El tramo de la autovía A-8 a su paso por Saltacaballo lleva doce meses vigilado por un radar de tramo, y los números hablan por sí solos: 30.000 sanciones por exceso de velocidad, lo que equivale a una media de 82 multas al día. Sin embargo, el dato que más satisfacción genera entre las autoridades de tráfico no es ese, sino que el número de accidentes ha bajado un 13% y las víctimas se han reducido casi a la mitad.

Según los datos de la Jefatura Provincial de Tráfico de Cantabria, el 94% de las infracciones registradas entre agosto de 2025 y julio de 2026 corresponden a conductores que superaron el límite de velocidad en no más de 20 kilómetros por hora, lo que supone una multa de 100 euros, reducida a 50 por pronto pago. El 6% restante se enfrentó a sanciones de entre 300 y 400 euros, además de la pérdida de entre dos y cuatro puntos del carné de conducir.

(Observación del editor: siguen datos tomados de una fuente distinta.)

(** Conversion of an [int] (the literals [0] and [1] of the header) to
    [DType]. *)
Definition of_int (T : DType) : Z -> value T :=
  match T with
  | int => fun z => z
  | float => IEEE.of_Z IEEE.binary32
  | double => IEEE.of_Z IEEE.binary64
  end.

(** The built-in operators at each type. *)
Definition num_add (T : DType) : value T -> value T -> value T :=
  match T with
  | int => Int32.add
  | float => SFadd 24 128
  | double => SFadd 53 1024
  end.

Definition num_sub (T : DType) : value T -> value T -> value T :=
  match T with
  | int => Int32.sub
  | float => SFsub 24 128
  | double => SFsub 53 1024
  end.

Definition num_mul (T : DType) : value T -> value T -> value T :=
  match T with
  | int => Int32.mul
  | float => SFmul 24 128
  | double => SFmul 53 1024
  end.

(** [a / b]; [None] where the division has no defined result. *)
Definition num_div (T : DType) : value T -> value T -> option (value T) :=
  match T with
  | int => Int32.div
  | float => fun a b => Some (SFdiv 24 128 a b)
  | double => fun a b => Some (SFdiv 53 1024 a b)
  end.

(** [a < b] and [a == b]. *)
Definition num_lt (T : DType) : value T -> value T -> bool :=
  match T with
  | int => Z.ltb
  | float | double => SFltb
  end.

Definition num_eq (T : DType) : value T -> value T -> bool :=
  match T with
  | int => Z.eqb
  | float | double => SFeqb
  end.

(** [a <= b], used to state what a maximum is. *)
Definition num_le (T : DType) : value T -> value T -> bool :=
  match T with
  | int => Z.leb
  | float | double => SFleb
  end.

(** [std::max(a, b)] of <algorithm>: [(a < b) ? b : a]. *)
Definition std_max (T : DType) (a b : value T) : value T :=
  if num_lt T a b then b else a.

(** ** namespace op *)
Module op.

Module mul.
Definition Map (T : DType) (a b : value T) : value T := num_mul T a b.
End mul.

Module plus.
Definition Map (T : DType) (a b : value T) : value T := num_add T a b.
End plus.

Module minus.
Definition Map (T : DType) (a b : value T) : value T := num_sub T a b.
End minus.

Module div.
Definition Map (T : DType) (a b : value T) : option (value T) :=
  num_div T a b.
End div.

Module right.
Definition Map (T : DType) (a b : value T) : value T := b.
End right.

Module identity.
Definition Map (T : DType) (a : value T) : value T := a.
End identity.

End op.

(** ** namespace sv

    [Save T a b] is the value of [a] after [Save(a, b)]. *)
Module sv.

Module saveto.
Definition Save (T : DType) (a b : value T) : value T := b.
Definition AlphaBLAS : value default_real_t := S754_finite false 8388608 (-23).
Definition BetaBLAS : value default_real_t := S754_zero false.
Module OPType := op.right.
End saveto.

Module plusto.
Definition Save (T : DType) (a b : value T) : value T := num_add T a b.
Definition AlphaBLAS : value default_real_t := S754_finite false 8388608 (-23).
Definition BetaBLAS : value default_real_t := S754_finite false 8388608 (-23).
Module OPType := op.plus.
End plusto.

Module minusto.
Definition Save (T : DType) (a b : value T) : value T := num_sub T a b.
Definition AlphaBLAS : value default_real_t := S754_finite true 8388608 (-23).
Definition BetaBLAS : value default_real_t := S754_finite false 8388608 (-23).
Module OPType := op.minus.
End minusto.

Module multo.
Definition Save (T : DType) (a b : value T) : value T := num_mul T a b.
Module OPType := op.mul.
End multo.

Module divto.
Definition Save (T : DType) (a b : value T) : option (value T) :=
  num_div T a b.
Module OPType := op.div.
End divto.

End sv.

(** The savers as data, for the statements that range over them: which
    of the structs declare the BLAS constants ([None] where the struct
    has no such member). *)
Inductive saver : Set :=
  tag_saveto | tag_plusto | tag_minusto | tag_multo | tag_divto.

Definition all_savers : list saver :=
  [tag_saveto; tag_plusto; tag_minusto; tag_multo; tag_divto].

Definition AlphaBLAS_of (s : saver) : option (value default_real_t) :=
  match s with
  | tag_saveto => Some sv.saveto.AlphaBLAS
  | tag_plusto => Some sv.plusto.AlphaBLAS
  | tag_minusto => Some sv.minusto.AlphaBLAS
  | tag_multo => None
  | tag_divto => None
  end.

Definition BetaBLAS_of (s : saver) : option (value default_real_t) :=
  match s with
  | tag_saveto => Some sv.saveto.BetaBLAS
  | tag_plusto => Some sv.plusto.BetaBLAS
  | tag_minusto => Some sv.minusto.BetaBLAS
  | tag_multo => None
  | tag_divto => None
  end.

Definition exposes_BLAS (s : saver) : bool :=
  match AlphaBLAS_of s, BetaBLAS_of s with
  | Some _, Some _ => true
  | _, _ => false
  end.

(** The fused update of BLAS, [alpha * src + beta * dest], computed in
    the real format [f] with the [default_real_t] constants converted to
    it. *)
Definition blas_update (f : IEEE.format) (alpha beta : value default_real_t)
    (dest src : spec_float) : spec_float :=
  SFadd (IEEE.prec f) (IEEE.emax f)
    (SFmul (IEEE.prec f) (IEEE.emax f) (IEEE.convert f alpha) src)
    (SFmul (IEEE.prec f) (IEEE.emax f) (IEEE.convert f beta) dest).

(** ** namespace red *)
Module red.

Module sum.
Definition Reduce (T : DType) (dst src : value T) : value T :=
  num_add T dst src.
Definition PartialGrad (T : DType) (redres redsrc : value T) : value T :=
  of_int T 1.
Definition InitValue (T : DType) : value T := of_int T 0.
End sum.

Teniendo en cuenta que por este tramo circulan unos 52.000 vehículos al día, alrededor de 19 millones al año, los infractores representan apenas el 0,15% del total de conductores que pasan por la zona. Una cifra que, pese a todo, se traduce en miles de sanciones acumuladas.
Por dirección de circulación, son los conductores que se dirigen hacia Vizcaya quienes concentran el mayor número de multas, con un 58% del total frente al 42% de los que van hacia Santander. El jefe provincial de Tráfico, José Miguel Tolosa, lo explica por los hábitos de los vecinos de Castro Urdiales que trabajan al otro lado de la frontera cántabra: la prisa del camino al trabajo no es la misma que la del regreso.
Por franjas horarias, es la mañana, entre las seis y las dieciséis horas, cuando se concentran más infracciones, coincidiendo precisamente con esa hora punta laboral.
Más allá de las cifras económicas, el verdadero impacto del dispositivo se mide en vidas. Los accidentes pasaron de 100 a 87, y los heridos se redujeron de 21 a 12. Además, por segundo año consecutivo no se ha registrado ningún fallecido en este punto, que durante años fue considerado uno de los tramos más peligrosos de Cantabria.
Tolosa valora positivamente el balance: la circulación es más fluida, más homogénea, y han desaparecido los frenazos bruscos que antes provocaban situaciones de riesgo. Los datos, concluye, reflejan una carretera más tranquila y más segura para todos.